Aunque te rompas, frágil bóveda, en mil pedazos
esta noche estrellada
yo tengo que gritar en este bosque inglés
de robles pensativos y altos pinos sonoros.
He de arrancar los árboles a puñados convulsos
he de batir el cielo con mis manos cerradas
y he de llorar a voces este dolor mordido
que brota a borbotones de mi raíz más honda.
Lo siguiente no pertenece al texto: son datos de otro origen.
Lemma open_ok w lg ep g_ep_map s : hist_ok w lg (Some ep) ->
  (forall ep', g_ep_map (sess_mac s) = Some ep' -> ep' = ep) ->
  let e := Event (cur_slot (th_stats w)) (sess_ingress s) Opened in
  hist_ok (dpi_inc_stats_session g_ep_map w ep s)
    (note e ((fun ep => (ep, e)) <$> g_ep_map (sess_mac s)) lg) (Some ep).
Proof.
  intros [Ht He Hl Hp] G e. specialize (Hp ep eq_refl).
  set (d := sess_ingress s) in *.
  assert (forall s l, tracks s l -> cur_slot s = cur_slot (th_stats w) ->
            tracks (on_metry d (count_session (cur_slot (th_stats w) mod STATS_SLOTS)) s) (e :: l)) as Hc.
  { intros s' l T C. unfold e. rewrite <- C. apply tracks_event; [done|]. intros ?. apply metry_ok_open; [|done].
    pose proof (t_cur _ _ T). ulia. }
  unfold dpi_inc_stats_session, note. fold d. rewrite Hp.
  destruct (g_ep_map (sess_mac s)) as [ep'|]; simpl.
  - rewrite (G ep' eq_refl). constructor; simpl.
    + by apply Hc.
    + apply upd_cases2; [by apply Hc|done].
    + rewrite cur_on_metry. apply (upd_cases (fun _ s => cur_slot s <= cur_slot (th_stats w))); [|done].
      by rewrite cur_on_metry, Hp.
    + intros x [= <-]. by rewrite upd_same, !cur_on_metry.
  - constructor; simpl; [by apply Hc|done|by rewrite cur_on_metry|]. intros x [= <-]. by rewrite cur_on_metry.
Qed.

Lemma close_ok w lg p g_ep_map s : hist_ok w lg p ->
  let e c := Event c (sess_ingress s) Closed in
  hist_ok (dpi_dec_stats_session g_ep_map w s)
    (note (e (cur_slot (th_stats w)))
       ((fun ep => (ep, e (cur_slot (eps w ep)))) <$> g_ep_map (sess_mac s)) lg) p.
Proof.
  intros [Ht He Hl Hp] e. set (d := sess_ingress s) in *.
  assert (forall s l, tracks s l -> tracks (on_metry d uncount_session s) (e (cur_slot s) :: l)) as Hc.
  { intros s' l T. apply tracks_event; [done|]. apply metry_ok_close. }
  unfold dpi_dec_stats_session, note. fold d.
  destruct (g_ep_map (sess_mac s)) as [ep|]; simpl; constructor; simpl; try by apply Hc.
  - apply upd_cases2; [by apply Hc|done].
  - rewrite cur_on_metry. apply (upd_cases (fun _ s => cur_slot s <= cur_slot (th_stats w))); [|done].
    by rewrite cur_on_metry.
  - intros x Hx. rewrite cur_on_metry. unfold upd. destruct (Z.eqb_spec x ep) as [->|]; rewrite ?cur_on_metry; auto.
  - done.
  - by rewrite cur_on_metry.
  - rewrite cur_on_metry. done.
Qed.

Lemma history_ok w lg p : history w lg p -> hist_ok w lg p.
Proof.
  induction 1 as [|w lg p ep _ [Ht He Hl Hp]|? ? ? ? ? ? ? _ IH|? ? ? ? ? _ IH|? ? ? ? ? _ IH].
  - constructor; simpl; [apply tracks0|intros; apply tracks0|done|done].
  - constructor; simpl; [done|apply upd_cases2; [apply tracks0|done]| |done].
    apply (upd_cases (fun _ s => cur_slot s <= cur_slot (th_stats w))); [|done].
    pose proof (t_cur _ _ Ht). simpl. ulia.
  - by eapply recv_ok.
  - by apply open_ok.
  - by apply close_ok.
Qed.

(** ** Reports

    [report T W1 W12 W60]: the counts of a message, from the total and the three windows
    of each quantity. *)

Definition report (T W1 W12 W60 : (what -> Z) -> Z) : ctrl_stats :=
  CtrlStats (T opens) (T live) (T pkts) (T bytes) (W1 opens) (W1 pkts) (W1 bytes)
    (W12 opens) (W12 pkts) (W12 bytes) (W60 opens) (W60 pkts) (W60 bytes).

Definition zsum {A} (f : A -> Z) (l : list A) : Z := fold_right Z.add 0 (f <$> l).

Lemma zsum_ext {A} (f g : A -> Z) l : (forall x, x ∈ l -> f x = g x) -> zsum f l = zsum g l.
Proof.
  intros H. unfold zsum. f_equal. apply list_fmap_ext. intros i x Hx. apply H.
  by eapply list_elem_of_lookup_2.
Qed.

Lemma zsum_bound {A} (f : A -> Z) l b :
  0 <= b -> (forall x, 0 <= f x <= b) -> 0 <= zsum f l <= b * Z.of_nat (length l).
Proof.
  intros Hb H. induction l as [|x l IH]; [unfold zsum; simpl; lia|].
  change (zsum f (x :: l)) with (f x + zsum f l).
  rewrite length_cons, Nat2Z.inj_succ, Z.mul_succ_r. specialize (H x). lia.
Qed.

Lemma fold_u64 {A} (f : A -> Z) l acc :
  fold_left (fun acc x => u64 (acc + f x)) l (u64 acc) = u64 (acc + zsum f l).
Proof.
  revert acc. induction l as [|x l IH]; intros acc.
  - unfold zsum. simpl. by rewrite Z.add_0_r.
  - simpl fold_left. rewrite u64_add_l, IH. change (zsum f (x :: l)) with (f x + zsum f l). by rewrite Z.add_assoc.
Qed.

(** A loop that adds up at most 2^32 slots does not overflow. *)
Lemma fold_slots (get h : Z -> Z) from len :
  (forall n, n ∈ seqZ from len -> get n = u32 (h n)) -> len < 2 ^ 32 ->
  fold_left (fun acc n => u64 (acc + get n)) (seqZ from len) 0 = zsum (fun n => u32 (h n)) (seqZ from len).
Proof.
  intros G L. change 0 with (u64 0) at 1. rewrite fold_u64, (zsum_ext _ _ _ G). apply Z.mod_small.
  pose proof (zsum_bound (fun n => u32 (h n)) (seqZ from len) (2 ^ 32 - 1)) as B. rewrite length_seqZ in B.
  destruct B as [B1 B2]; [lia|intros x; ulia|]. nia.
Qed.

Lemma ring_sum_window c f d l r from :
  0 <= from -> 0 <= c < 2 ^ 32 -> c - STATS_SLOTS < from -> ring_ok c r (fun n => at_slot f d n l) ->
  ring_sum r from c = window f d from c l.
Proof.
  intros H0 Hc Hf [L H]. apply (fold_slots (fun n => ring_get r (n mod STATS_SLOTS))); [|lia].
  intros n Hn%elem_of_seqZ. apply H; lia.
Qed.

Lemma window_empty f d from to l : to <= from -> window f d from to l = 0.
Proof. intros H. unfold window. by rewrite seqZ_nil by lia. Qed.

Section collect.
Context (s : io_stats) (d : bool) (l : list event) (T : tracks s l) (cur : Z).
Context (Hcur : 0 < cur) (Hle : cur_slot s <= cur) (Hmax : cur + 59 < 2 ^ 32).
Let last := cur_slot s.
Let lo n := Z.max 0 (cur - n).

Lemma last_slot f r : ring_ok last r (fun n => at_slot f d n l) ->
  (if (0 <? cur) && (cur <=? u32 (last + 1)) then ring_get r ((cur - 1) mod STATS_SLOTS) else 0) =
  u32 (at_slot f d (cur - 1) l).
Proof.
  intros [L H]. pose proof (t_cur _ _ T). subst last. rewrite (u32_id (cur_slot s + 1)) by ulia.
  destruct (Z.ltb_spec 0 cur); [|lia]. simpl.
  destruct (Z.leb_spec cur (cur_slot s + 1)).
  - apply H; unfold STATS_SLOTS; lia.
  - rewrite (at_slot_future _ _ _ _ (cur_slot s)); [done|apply T|lia].
Qed.

Lemma slots f r k : 0 < k < STATS_SLOTS -> ring_ok last r (fun n => at_slot f d n l) ->
  (if cur <=? u32 (last + k) then ring_sum r (if k <=? cur then cur - k else 0) last else 0) =
  window f d (lo k) last l.
Proof.
  intros Hk H. pose proof (t_cur _ _ T). subst last. unfold STATS_SLOTS in *. rewrite (u32_id (cur_slot s + k)) by ulia.
  replace (if k <=? cur then cur - k else 0) with (lo k) by (unfold lo; destruct (Z.leb_spec k cur); lia).
  destruct (Z.leb_spec cur (cur_slot s + k)).
  - apply ring_sum_window; [unfold lo; lia|ulia|unfold lo, STATS_SLOTS; lia|done].
  - symmetry. apply window_empty. unfold lo. lia.
Qed.

(** What collect_stats reports for an endpoint. *)
Lemma collect_report :
  map_stats u32 u64 (collect_stats ctrl_stats0 (metry d s) cur last) =
  map_stats u32 u64
    (report (fun f => total f d l) (fun f => u32 (at_slot f d (cur - 1) l))
       (fun f => window f d (lo 12) last l) (fun f => window f d (lo 59) last l)).
Proof.
  destruct (t_metry _ _ T d) as [R1 R2 R3 E1 E2 E3 E4].
  pose proof (last_slot _ _ R1) as A1. pose proof (last_slot _ _ R2) as A2. pose proof (last_slot _ _ R3) as A3.
  pose proof (slots _ _ 12 ltac:(done) R1) as B1. pose proof (slots _ _ 12 ltac:(done) R2) as B2.
  pose proof (slots _ _ 12 ltac:(done) R3) as B3.
  pose proof (slots _ _ 59 ltac:(done) R1) as C1. pose proof (slots _ _ 59 ltac:(done) R2) as C2.
  pose proof (slots _ _ 59 ltac:(done) R3) as C3.
  unfold report, collect_stats. rewrite <- A1, <- A2, <- A3, <- B1, <- B2, <- B3, <- C1, <- C2, <- C3.
  destruct (metry d s) as [se pk by_ sr pr br cs]; simpl in *. subst se pk by_ cs.
  destruct (_ && _), (cur <=? u32 (last + 12)), (cur <=? u32 (last + 59)); unfold map_stats; simpl; f_equal;
    unfold u32, u64; rewrite ?Zmod_mod; ulia.
Qed.
End collect.

(** *** The message for a set of MAC addresses *)

Definition m_dir (d : bool) (m : DPMsgStats) : ctrl_stats := if d then MIn m else MOut m.

Lemma add_stats_report c T W1 W12 W60 T' W1' W12' W60' :
  map_stats u32 u64 c = map_stats u32 u64 (report T' W1' W12' W60') ->
  add_stats (map_stats u32 u64 (report T W1 W12 W60)) c =
  map_stats u32 u64 (report (fun f => T f + T' f) (fun f => W1 f + W1' f)
                            (fun f => W12 f + W12' f) (fun f => W60 f + W60' f)).
Proof.
  intros E. assert (forall x y y', u32 y = u32 y' -> u32 (u32 x + y) = u32 (x + y')) as H32.
  { intros x y y' H. by rewrite u32_add_l, <- u32_add_r, H, u32_add_r. }
  assert (forall x y y', u64 y = u64 y' -> u64 (u64 x + y) = u64 (x + y')) as H64.
  { intros x y y' H. rewrite u64_add_l, (Z.add_comm x y), (Z.add_comm x y').
    by rewrite <- (u64_add_l y), H, u64_add_l. }
  unfold map_stats, report in *. simpl in *. injection E as E1 E2 E3 E4 E5 E6 E7 E8 E9 E10 E11 E12 E13.
  unfold add_stats. simpl. f_equal; auto.
Qed.

Lemma report_ext T W1 W12 W60 T' W1' W12' W60' :
  (forall f, T f = T' f) -> (forall f, W1 f = W1' f) -> (forall f, W12 f = W12' f) -> (forall f, W60 f = W60' f) ->
  report T W1 W12 W60 = report T' W1' W12' W60'.
Proof. intros A B C D. unfold report. by rewrite !A, !B, !C, !D. Qed.

Lemma stats_macs_report (g_ep_map : Z -> option Z) (stats : Z -> io_stats) (log : Z -> list event)
    (cur : Z) (d : bool) (macs : list Z) m T W1 W12 W60 :
  (forall ep, tracks (stats ep) (log ep)) -> (forall ep, cur_slot (stats ep) <= cur) ->
  0 < cur -> cur + 59 < 2 ^ 32 ->
  m_dir d m = map_stats u32 u64 (report T W1 W12 W60) ->
  let found := omap g_ep_map macs in
  let last ep := cur_slot (stats ep) in
  m_dir d (fold_left (stats_mac g_ep_map stats cur) macs m) =
  map_stats u32 u64
    (report (fun f => T f + zsum (fun ep => total f d (log ep)) found)
       (fun f => W1 f + zsum (fun ep => u32 (at_slot f d (cur - 1) (log ep))) found)
       (fun f => W12 f + zsum (fun ep => window f d (Z.max 0 (cur - 12)) (last ep) (log ep)) found)
       (fun f => W60 f + zsum (fun ep => window f d (Z.max 0 (cur - 59)) (last ep) (log ep)) found)).
Proof.
  intros Ht Hl H0 Hm. cbv zeta. revert m T W1 W12 W60.
  induction macs as [|mac macs IH]; intros m T W1 W12 W60 E.
  - simpl. rewrite E. f_equal. apply report_ext; intros; unfold zsum; simpl; lia.
  - simpl fold_left. unfold stats_mac at 2. simpl omap. destruct (g_ep_map mac) as [ep|] eqn:G.
    + erewrite IH.
      2:{ assert (forall i a b, m_dir d (MkStats i a b) = if d then a else b) as -> by by destruct d.
          transitivity (add_stats (m_dir d m) (collect_stats ctrl_stats0 (metry d (stats ep)) cur (cur_slot (stats ep)))).
          { by destruct d. }
          rewrite E. apply add_stats_report. by apply collect_report. }
      f_equal. apply report_ext; intros f; unfold zsum; simpl; by rewrite Z.add_assoc.
    + by apply IH.
Qed.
Solo en medio de un pueblo que forja su destino
y rueda sus azares con temple calculado;
que trabaja y que juega y el domingo descansa
y toda la semana vigila los confines
con la mirada alerta de un perro de rebaño;
que traza sus caminos como quien peina un niño;
que devora las negras entrañas de su suelo
con una verde lengua de parques y jardines;
que cuida con ternura franciscana sus flores,
sus aves y sus peces, y esclaviza a la India;
solo en medio de un pueblo que duerme en esta noche
yo he de gritar mi llanto.

Aunque el silencio cruja y se despierte el cisne
—que es propiedad del Rey— y quiebre aleteando
las aguas impasibles; aunque las aguas corran
a golpear la orilla con sus tiernos nudillos
y el rumor se propague por el bosque curioso
y llegue a despertar la brisa que dormía
tras la colina curva; aunque la brisa vuele
a sacudir los prados y pulsar las ventanas
aunque el temblor sonoro se extienda a las estrellas
y perturbe un momento su formación tranquila
mientras duerme Inglaterra, yo he de seguir gritando
mi llanto de becerro que ha perdido a su madre.